Example of Use

lidc detects the language and character encoding of textual input and supports a variety of common input formats. This document gives some examples on how to use lidc effectively.

Basic Example of Use

Assume you have written an HTML document and are in doubt in which character encoding your editor stored it to disk. By using lidc, obtaining this information is trivial:

Shell$ lidc -i document.html
German, deu, UTF-8

lidc automatically guesses the document's type to be HTML by evaluating its file extension. The results tell you that the document is encoded using the "UTF-8" character set and is written in German (ISO 639-3 code: "deu").

It is also possible to use lidc within a pipe, but as in this case no filename is known to lidc, it cannot automatically determine the document's type, so it is necessary to set it manually ("-t"):

Shell$ cat document.html | lidc -t html
German, deu, UTF-8

Customizing lidc's output

By default, lidc displays the following information, separated by commas:

  • the detected language's name
  • the detected language's ISO 639-3 code
  • the identified character encoding's name

Customizing the output to fit your needs is easily achieved by using placeholders embedded in a free form format string.

In the next example, lidc is instructed to output only the file's name ("%f") along with the declared ("%d") and identified character encoding ("%e"):

Shell$ lidc -i document.html -f "%f: %d - %e\n"
document.html: ISO-8859-1 - UTF-8

In the example above, the declared character encoding does not match the actual one used. lidc can be utilized to determine common character encoding errors that may occur.

As the format string can be freely customized, more elaborate output formats such as XML documents or SQL statements can be produced by lidc as needed. The following examples show both the output of an XML document and a SQL statement.
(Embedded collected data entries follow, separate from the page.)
Definition status_challenge (user : option User) (token : string) : Act (option User * option mfaChallenge) :=
  if token == "" then mret (user, None) else
  refreshed ← refreshMFAChallenge cfg rq token;
  match refreshed, user with
  | None, _ => mret (user, None)
  | Some ch, Some u => mret (user, if user_ID u != mc_userID ch then None else Some ch)
  | Some ch, None =>
      found ← look_store (λ s, GetUserByID s (mc_userID ch));
      u ← or_refuse found 500 "mfa_status_failed";
      mret (Some u, Some ch)
  end.

(** [queryToken] and [headerToken] are the [token] parameter and the
    [X-MFA-Token] header. *)
Definition mfaStatus (queryToken headerToken queryIdentifier queryEmail : string) : Act reply :=
  let token := first_non_empty [TrimSpace queryToken; TrimSpace headerToken] in
  let identifier := first_non_empty [TrimSpace queryIdentifier; TrimSpace queryEmail] in
  '(user, token) ← status_session token;
  '(user, challenge) ← status_challenge user token;
  let shown (u : User) := StatusShown (user_MFAEnabled u) (Some (buildMFAState now u challenge))
                            (Some (sanitizeUser now u challenge)) in
  match user with
  | Some u => mret (shown u)
  | None =>
      if identifier == "" then refuse 401 "mfa_token_required" else
      found ← look_store (findUserByIdentifier identifier);
      match found with
      | Ok u => mret (shown u)
      | Err e => if e == ErrUserNotFound then mret (StatusShown false None None)
                 else refuse 500 "mfa_status_failed"
      end
  end.
(** ** Roles *)

(** The role and the level an account acts with. *)
Definition authority (u : User) : string * Z :=
  (user_Role (normalizeUserRoleFields u), user_Level (normalizeUserRoleFields u)).
Definition plain_authority : string * Z := (RoleUser, LevelUser).

Definition authority_of (role : string) (level : Z) : string * Z :=
  match roleToLevel (ToLower (TrimSpace role)) with
  | Some l => (ToLower (TrimSpace role), l)
  | None => match levelToRole level with Some r => (r, level) | None => plain_authority end
  end.

Lemma authority_eq u : authority u = authority_of (user_Role u) (user_Level u).
Proof.
  unfold authority, authority_of, normalizeUserRoleFields.
  destruct (roleToLevel _); [done|]. by destruct (levelToRole _).
Qed.

Lemma roleToLevel_known role l : roleToLevel role = Some l → ToLower (TrimSpace role) = role.
Proof.
  unfold roleToLevel. intros E.
  destruct (decide (role = RoleRoot)) as [->|]; [reflexivity|].
  destruct (decide (role = RoleAdmin)) as [->|]; [reflexivity|].
  destruct (decide (role = RoleOperator)) as [->|]; [reflexivity|].
  destruct (decide (role = RoleUser)) as [->|]; [reflexivity|].
  destruct (decide (role = RoleReadOnly)) as [->|]; [reflexivity|].
  rewrite !bool_decide_false in E by assumption. discriminate E.
Qed.

Lemma authority_of_idem role level :
  authority_of (authority_of role level).1 (authority_of role level).2 = authority_of role level.
Proof.
  unfold authority_of. destruct (roleToLevel (ToLower (TrimSpace role))) as [l|] eqn:E.
  - cbn [fst snd]. by rewrite (roleToLevel_known _ _ E), E.
  - destruct (levelToRole level) as [r|] eqn:El; [|done]. cbn [fst snd]. unfold levelToRole in El.
    destruct (level =? LevelAdmin) eqn:E1; [apply Z.eqb_eq in E1; injection El as <-; by rewrite E1|].
    destruct (level =? LevelOperator) eqn:E2; [apply Z.eqb_eq in E2; injection El as <-; by rewrite E2|].
    destruct (level =? LevelUser) eqn:E3; [apply Z.eqb_eq in E3; injection El as <-; by rewrite E3|].
    discriminate El.
Qed.
(* ===== verification/AuthLogic.v ===== *)
(** * Authentication: a program logic for the handlers

    [triple P m Q E]: from a state with [P], [m] either returns a value and a
    state with [Q], or stops with an answer in a state with [E].  [safe I m φ]
    is the triple that keeps an invariant and gives a fact about the value.

    The invariants concern the accounts: [accounts_inv Q only] says that the
    standing of every account satisfies [Q] and, when [only] is set, that no
    reactivation code is pending.  Every handler keeps them when [Q] is closed
    under the changes the handlers make ([Stable]). *)

From S2P Require Import Prelude GoLib Calendar Json StoreData Users Lifecycle Referral ReferralSummary Quota Access Recovery RateLimit Entitlements EntitlementProps Tenants Vault Workspace Login AdminAccess LoginHandlers LoginMFA AdminUsers AuthCalls AuthInv.
Open Scope Z_scope.
Open Scope bool_scope.
Open Scope go_scope.

(** ** Triples *)

Definition triple {A} (P : authState → Prop) (m : Act A) (Q : A → authState → Prop) (E : authState → Prop) : Prop :=
  ∀ st, P st → match m st with (Ok a, st') => Q a st' | (Err _, st') => E st' end.
Definition safe {A} (I : authState → Prop) (m : Act A) (φ : A → Prop) : Prop :=
  triple I m (λ a st, φ a ∧ I st) I.

Lemma triple_bind {A B} P (m : Act A) R (f : A → Act B) Q E :
  triple P m R E → (∀ a, triple (R a) (f a) Q E) → triple P (m ≫= f) Q E.
Proof.
  intros Hm Hf st Hst. unfold mbind, Act_bind. specialize (Hm st Hst).
  destruct (m st) as [[a|e] st1]; [by apply Hf|done].
Qed.
Lemma triple_weaken {A} (P P' : authState → Prop) (m : Act A) (Q Q' : A → authState → Prop) (E E' : authState → Prop) :
  (∀ st, P' st → P st) → (∀ a st, Q a st → Q' a st) → (∀ st, E st → E' st) →
  triple P m Q E → triple P' m Q' E'.
Proof.
  intros HP HQ HE Hm st Hst. specialize (Hm st (HP st Hst)). destruct (m st) as [[a|e] st1]; auto.
Qed.

Section safe.
Context (I : authState → Prop).

Lemma safe_bind {A B} (m : Act A) (f : A → Act B) φ ψ :
  safe I m φ → (∀ a, φ a → safe I (f a) ψ) → safe I (m ≫= f) ψ.
Proof. intros Hm Hf. eapply triple_bind; [exact Hm|]. intros a st [Ha Hst]. by apply Hf. Qed.
Lemma safe_ret {A} (a : A) (φ : A → Prop) : φ a → safe I (mret a) φ.
Proof. by intros Ha st Hst. Qed.
Lemma safe_stop {A} r (φ : A → Prop) : safe I (stop r) φ.
Proof. by intros st Hst. Qed.
Lemma safe_refuse {A} status code (φ : A → Prop) : safe I (refuse status code) φ.
Proof. apply safe_stop. Qed.
Lemma safe_guard b status code : safe I (guard_not b status code) (λ _, b = false).
Proof. unfold guard_not. destruct b; [apply safe_refuse|by apply safe_ret]. Qed.
Lemma safe_or_refuse {A} (r : result error A) status code : safe I (or_refuse r status code) (λ a, r = Ok a).
Proof. destruct r; [by apply safe_ret|apply safe_refuse]. Qed.
Lemma safe_bound {A} (body : option A) : safe I (bound body) (λ a, body = Some a).
Proof. destruct body; [by apply safe_ret|apply safe_refuse]. Qed.
Lemma safe_look {A} (f : authState → A) (φ : A → Prop) : (∀ st, I st → φ (f st)) → safe I (look f) φ.
Proof. intros Hf st Hst. cbn. auto. Qed.
Lemma safe_look_store {A} (f : memoryStore → A) (φ : A → Prop) :
  (∀ st, I st → φ (f (au_store st))) → safe I (look_store f) φ.
Proof. intros Hf st Hst. cbn. auto. Qed.
Lemma safe_weaken {A} (m : Act A) (φ ψ : A → Prop) : safe I m φ → (∀ a, φ a → ψ a) → safe I m ψ.
Proof. intros Hm H. eapply triple_weaken; [done| |done|exact Hm]. intros a st [? ?]. auto. Qed.
Lemma safe_any {A} (m : Act A) (φ : A → Prop) : safe I m φ → safe I m (λ _, True).
Proof. intros Hm. by apply (safe_weaken m φ). Qed.
Lemma safe_if {A} (b : bool) (m n : Act A) φ :
  (b = true → safe I m φ) → (b = false → safe I n φ) → safe I (if b then m else n) φ.
Proof. destruct b; auto. Qed.
End safe.

Lemma safe_serve I h st : safe I h (λ _, True) → I st → I (serve h st).2.
Proof. intros Hh Hst. specialize (Hh st Hst). unfold serve. destruct (h st) as [[r|r] st']; naive_solver. Qed.

(** ** Steps that leave the accounts alone *)

Definition quiet (st st' : authState) : Prop :=
  same_accounts (au_store st) (au_store st') ∧ reactivationCodes st' = reactivationCodes st.
Definition steady {A} (m : Act A) : Prop := ∀ st, quiet st (m st).2.
Class Framed (I : authState → Prop) := framed : ∀ st st', quiet st st' → I st → I st'.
Shell$ lidc -i document.html -f "<file>\n\t<lang>%l</lang>\
\n\t<charset>%e</charset>\n</file>\n\n"
<file>
    <lang>German</lang>
    <isocode>deu</isocode>
    <charset>UTF-8</charset>
</file>

$ lidc -i document.html \
-f "INSERT INTO documents VALUES('%f','%l','%e');\n"
INSERT INTO documents VALUES('document.html','German','UTF-8');

Have a look at the list of placeholders for the complete set of placeholders supported by lidc.

Using external Filters

lidc supports a large set of different input formats. If you need to use lidc with a format not supported so far, you may want to use a third party filter on your document. Its output can be passed to lidc using a pipe.

The following example shows how to detect the language of a PDF document, using pdftotext(1) (part of xpdf) and lidc.

Shell$ pdftotext manual__eng.pdf - | lidc -f "%l\n"
English


Have a look at lidc's man page and/or manual for an in-depth description of all of its options.